スコルロープ(Skollrope) ルガルガン♂(真昼)
「スコルロープと申します。スコルで構いません」
「俺は野生のポケモンですけど、ちゃんとした巡査でもありますから、何かあれば気軽に頼ってくださいね!」
「俺を連れていってくれ、弟を探さないといけない。お前からあの場所に残っていた匂いと同じ匂いがするんだ。──だから、これは取引だ、”セイレーン”。この場で捕縛されるか、協力するか、今すぐ選べ」
いじっぱり(からだがじょうぶ)
年齢 / 29歳
身長 / 182
一人称 / 俺
他称 / あなた、君
フィンリールという少年の兄。テンカラットヒルの群れの一つの代表でもある。
ニンゲンの警察組織に属し、野生でありながらメレメレ島の巡査の一員として働いている。
温厚で、困っている人は放っておけないタイプ。やれやれ顔の似合うお人好し。損な役回りも進んで引き受ける尽くし型。
通常、ヒト型をとる彼らは、獣の部位を残さないことが多いが、彼がそうしないのは「僕はポケモンですよ、ヒトではありません」という意志表示。
メレメレ島で警察として働くことで自分達の生活圏も良いものにできたらと思っているが、異種族であることは隠さないでおきたいという彼なりの姿勢。
そうした人柄が、優しい青年だと島のニンゲンにも好かれているが、その影でテンカラットヒルに特異体質の弟を監禁し「お前は自由になってはならないから、ここで兄がずっと面倒を見てあげよう」と歪んだ愛情を向けていた。
現在弟は連れ出される形で逃げ出しており、大事な弟を連れ出した怨敵と弟の行方を「誘拐された弟を探している」ていで追っている。

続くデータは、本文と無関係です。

(* ===== verification/Session.v ===== *)
(** * Sessions over the query store (go/internal/engine/engine.go)

    The query store as the engine the host functions and the transaction
    interpreter call, and the sessions that run programs against it. A scan cursor
    is the list of keys its family holds when it is opened: that is what the merged
    cursor reads (KvScan.v), and a memtable snapshot keeps it so. The hydrated set a
    cursor of the first family may be given is a shortcut to the same live datoms
    and is left out, as are counters and timers. *)

From Stdlib Require Import String.
From S2P Require Import Prelude Sexpr Keys Cursors Txw Hydrated Anchor Resolver KeyStore Engine EngineSpec QueryStore Scanner Scheme HostFns Tx.
Open Scope string_scope.
Open Scope list_scope.
Open Scope Z_scope.

Section store.
Context {S : Type} `{KS : KeyStore S}.
Variable ParseFloat : bytes → option Z.
Variables FormatG FormatE : Z → bytes.
(** The clock, in microseconds. *)
Variable now : Z.

Abbreviation Store := (@QueryStore S).

Definition New (e : @Engine S) : Store := mkQS e NewSymTab.

(** An error of the store, without its text. *)
Definition storeError {A} (o : option A) : option bytes := match o with Some _ => None | None => Some [] end.

Definition withStore {A} (q : Store) (m : res (A * @Engine S)) : res (A * Store) := '(a, e) ← m; Ok (a, withEavt q e).
Definition errorOf (m : res (option unit * Store)) : res (option bytes * Store) := '(o, q) ← m; Ok (storeError o, q).

Definition openCursor (fuel : nat) (q : Store) (cf : Z) (prefix : bytes) (history : bool) : res (keysCursor * Store) :=
  '(ks, e) ← scanAll fuel (Eavt q) (Z.to_nat cf);
  Ok ({| keys := ks; kpos := 0 |}, withEavt q e).

Definition declarePartition (q : Store) (name : bytes) : res (Z * Store) :=
  let '(p, r) := Resolver.DeclarePartition (Res (Eavt q)) name in Ok (p, withEavt q (withRes (Eavt q) r)).

#[export] Instance queryOps : EngineOps Store keysCursor := {
  HostFns.OpenCursor := openCursor;
  HostFns.LookupAttr q name := Resolver.LookupAttr (Res (Eavt q)) name;
  HostFns.AttrName q aid := Resolver.AttrName (Res (Eavt q)) aid;
  HostFns.ValueTypeFor q aid := Resolver.ValueTypeFor (Res (Eavt q)) aid;
  HostFns.IsUniqueAttr q name := QueryStore.IsUniqueAttr q name;
  HostFns.LookupEntity n q attr v := QueryStore.LookupEntity ParseFloat FormatG n q attr v;
  HostFns.LookupValue n q eid attr := QueryStore.LookupValue n q eid attr;
  HostFns.Symtab q := symtab q;
  HostFns.AllocateTxDeferred q := withStore q (AllocateTDeferred (Eavt q));
  HostFns.AllocateTx q := withStore q (AllocateTAndWriteTx ParseFloat (Eavt q) now);
  HostFns.AllocateInPartition q pid := withStore q (Engine.AllocateInPartition (Eavt q) pid);
  HostFns.IsUniqueByID q aid := IsUnique (Res (Eavt q)) aid;
  HostFns.BatchLookupAvet n q ks := withStore q (Engine.BatchLookupAvet n (Eavt q) ks);
  HostFns.HasDatomW n q eid aid v := QueryStore.HasDatomW ParseFloat FormatE n q eid aid v;
  HostFns.SaveBatchEdn n q ops t := QueryStore.SaveBatchEdn ParseFloat FormatE n q ops t now;
  HostFns.RetractBatch q ops t := QueryStore.RetractBatch ParseFloat FormatE q ops t;
  HostFns.DeclareAttrFromSQL q attr ty many unique _ := errorOf (QueryStore.DeclareAttrFromSQL ParseFloat q attr ty many unique);
  HostFns.SaveWithT n q eid attr v t _ := errorOf (QueryStore.SaveWithT ParseFloat FormatG n q eid attr v t);
  HostFns.SaveManyWithT n q attr ps t _ := errorOf (QueryStore.SaveManyWithT ParseFloat FormatG n q attr ps t);
  HostFns.Retract q eid attr v t _ := errorOf (QueryStore.Retract ParseFloat FormatG q eid attr v t);
  HostFns.DeclarePartition q name _ := declarePartition q name;
}.
End store.

(** ** Sessions *)

Section sessions.
Context {E C : Type} `{EO : EngineOps E C} `{HC : Cursor C}.
Variable FormatE : Z → bytes.
Variable nan : Z.
Variable huge : Z → Z.
Variable invalid : C.

(** The store of a session is the engine of its host. *)
Record QuerySession : Type := mkQSession { qHost : SchemeHostFns E C; qProgram : Expr }.

Definition NewQuerySession (store : E) (program : Expr) (params : list Expr) (tx asOf : Z) (has : bool) : QuerySession :=
  mkQSession (NewSchemeHostFns store params tx asOf has) program.

Definition ExecuteProgram (fuel : nat) (s : QuerySession) : res (QuerySession * (bytes + Expr)) :=
  '(m, r) ← Eval (HF := SchemeHostFns_host FormatE huge invalid) FormatE nan huge fuel (qProgram s) (mkVM ∅ [] (qHost s));
  Ok (mkQSession (host m) (qProgram s), r).

(** The machine carries the host between batches. *)
Definition StreamingSession : Type := VmSession (H := SchemeHostFns E C).
Definition NewStreamingSession (proto : QuerySession) : StreamingSession := NewVmSession (qProgram proto) (qHost proto).
Definition nextBatch (fuel efuel : nat) (s : StreamingSession) (maxRows : nat) : res (StreamingSession * (bytes + (list (list Expr) * bool))) :=
  Scheme.NextBatch (HF := SchemeHostFns_host FormatE huge invalid) FormatE nan huge fuel efuel s maxRows.
End sessions.
Lemma resolveTempids_ok s owners results txops e e' tm :
  tidsOk s → Forall (fun op => covered s (OpE op) ∧ covered s (OpV op)) txops → haveTids s = true →
  resolveTempids (C := C) s owners results txops e = Ok (e', inr tm) → tempsOk s tm.
Proof.
  intros Hs Hc Hh. unfold resolveTempids. rewrite Hh. destruct (Hs Hh) as (?&?&?). cbv zeta.
  destruct (i64 _ >? 1000000); [done|]. destruct (Z.ltb_spec (i64 (maxTid s - minTid s + 1)) 0) as [|Hspan]; [done|].
  assert (i64 (maxTid s - minTid s + 1) = maxTid s - minTid s + 1) as Ei.
  { destruct (decide (maxTid s - minTid s + 1 < 2 ^ 63)); [apply i64_small; unfold is_i64; lia|].
    assert (maxTid s - minTid s + 1 = 2 ^ 63) as E63 by lia. rewrite E63 in Hspan. by vm_compute in Hspan. }
  rewrite Ei. apply allocTempids_ok; [done|eapply Forall_impl; [exact Hc|]; naive_solver|]. split; [cbn [anchorEid]; rewrite length_replicate; lia|].
  intros tid _. cbn [resolved anchorEid]. rewrite lookup_empty. cbn. rewrite nth_lookup. generalize (Z.to_nat (tid - minTid s)) as j. generalize (Z.to_nat (maxTid s - minTid s + 1)) as m.
  induction m as [|m IH]; intros [|j]; try done. apply IH.
Qed.

Lemma collectLookups_length e tab l s owners s' : collectLookups (C := C) ParseFloat FormatE e tab l s = Ok (owners, s') → length owners = length l.
Proof.
  revert s owners s'. induction l as [|[slot op] l IH]; intros s owners s'; cbn [collectLookups]; [by intros [= <- _]|].
  destruct (opLookups _ _ _ _ _ _ _) as [s1| | |]; try done. rewrite res_bind_ret. destruct (collectLookups _ _ _ _ l s1) as [[os s2]| | |] eqn:El; try done.
  rewrite res_bind_ret. cbv beta iota. intros [= <- _]. cbn [length]. f_equal. by eapply IH.
Qed.
(* ===== verification/Planner.v ===== *)
(** * The query planner (go/internal/datalog/planner.go)

    The search for the cheapest order of the variables of a query, cut off at the
    best cost so far, and the plan of a scanner for every pattern. Costs are
    [float64]s as bit patterns. The set of reference attributes the search carries
    is never read and is left out, as is the field [Penalty], which is never set. *)

From Stdlib Require Import String.
From S2P Require Import Prelude Keys Numfmt QueryStore Sorting Float64 Datalog.
Open Scope string_scope.
Open Scope list_scope.
Open Scope Z_scope.

(** ** Types *)

Inductive PlanValue : Type :=
| PvValue (i f : Z) (s : bytes)
| PvParam (n : Z).
Definition pvInt (i : Z) : PlanValue := PvValue i 0 [].
Definition pvFloat (f : Z) : PlanValue := PvValue 0 f [].
Definition pvStr (s : bytes) : PlanValue := PvValue 0 0 s.

Inductive SpecKind : Type :=
| SkVar (v : bytes)
| SkBound (n : Z)
| SkBoundAttr (id : Z)
| SkBoundValue (i f : Z) (s : bytes)
| SkBoundParam (n : Z).

Record ActiveClause : Type := mkActive { Ci : nat; acIndex : string }.

Record DepthTrace : Type := mkDepth {
  dtVar : bytes;
  ActiveClauses : list ActiveClause;
  EstimatedElements : Z;
  IsBlind : bool;
  StepCost : Z;
}.

Record PlanTrace : Type := mkTrace {
  Ordering : list bytes;
  Depths : list DepthTrace;
  TotalCost : Z;
  Pruned : bool;
  Chosen : bool;
}.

物理的な虐待を行っていたわけではなく「心から愛情を注いでいる」つもりで、精神的苦痛を与えていた事も判っておらず、非人道的な行いは監禁だけとしか思っていない。
その為、どちらが表や裏というタイプでもなく、どちらも彼の本当の姿。弟の前でのみ豹変する、自覚のない一番厄介なタイプ。
弟が消えた後、連れ去った者と弟を必死に探しており、その為にシュトヴカを半ば脅す形で、星の子の旅に同行する。
弟である少年は現在ハティロルフという名を授かり進化を遂げているが、スコルロープはそれを知らない。
また、シュトヴカを通じてスコルロープの動きを認知しているツィラメイヤによって、徹底的にハティロルフとの接触は妨害されている模様。
本来のスコルロープと、未来の話
「フィンリール……一体どこに連れていかれた…?兄ちゃんが必ず見つけ出してやるからな…。お前の居場所は、兄ちゃんの庇護下のテンカラットヒルだけなんだから……出ていくなんて許されないぞ……?」
彼の弟に対する顔は、元々弟を大切に思う感情が歪んだもの。
年の離れた弟を、スコルロープはそれはそれは小さな頃から大切に、親の代わりに愛情を注いできた。
連れ出される前の弟は、月の満ち欠けで狂暴化する病の持ち主だった。その為、周囲からは遠巻きにされ、恐ろしさから死ぬことすら望まれていた。
弟を守らなければ。この子に他者を傷つけさせたくない。その為には外に出してはならない。可愛い弟、自分しかこの子を守れる者はいないのだ。
その思いが、段々と形を歪ませ、いつしか弟に呪いの言葉を紡ぎ、閉じ込めようとする兄ができあがった。
本来は心配性なだけの優しい兄で、鎖でつないでいたのも、月明かりすら届かぬ場所に閉じ込めたのも、失いたくない、暴れることで怪我をさせたくない一心からだった。
紆余曲折の末、その歪みは解消され、弟と和解できるのは星の子の旅を完遂した後になる。
誘拐犯と思っていた青年は、歪んでいたスコルロープの代わりに、弟にとって第二の親代わりのような存在となっていた。
このまま青年と旅を続けたいと望む弟を青年に託し、時折連絡を取る程度で見守るようになる。
それは弟の為と生きていたスコルロープにとって、ぽっかりと穴が開いたような心地ではあったが、弟の幸せを願う兄は、見違えるようにしゃんと伸びたその背を、笑顔で見送ることができたようだ。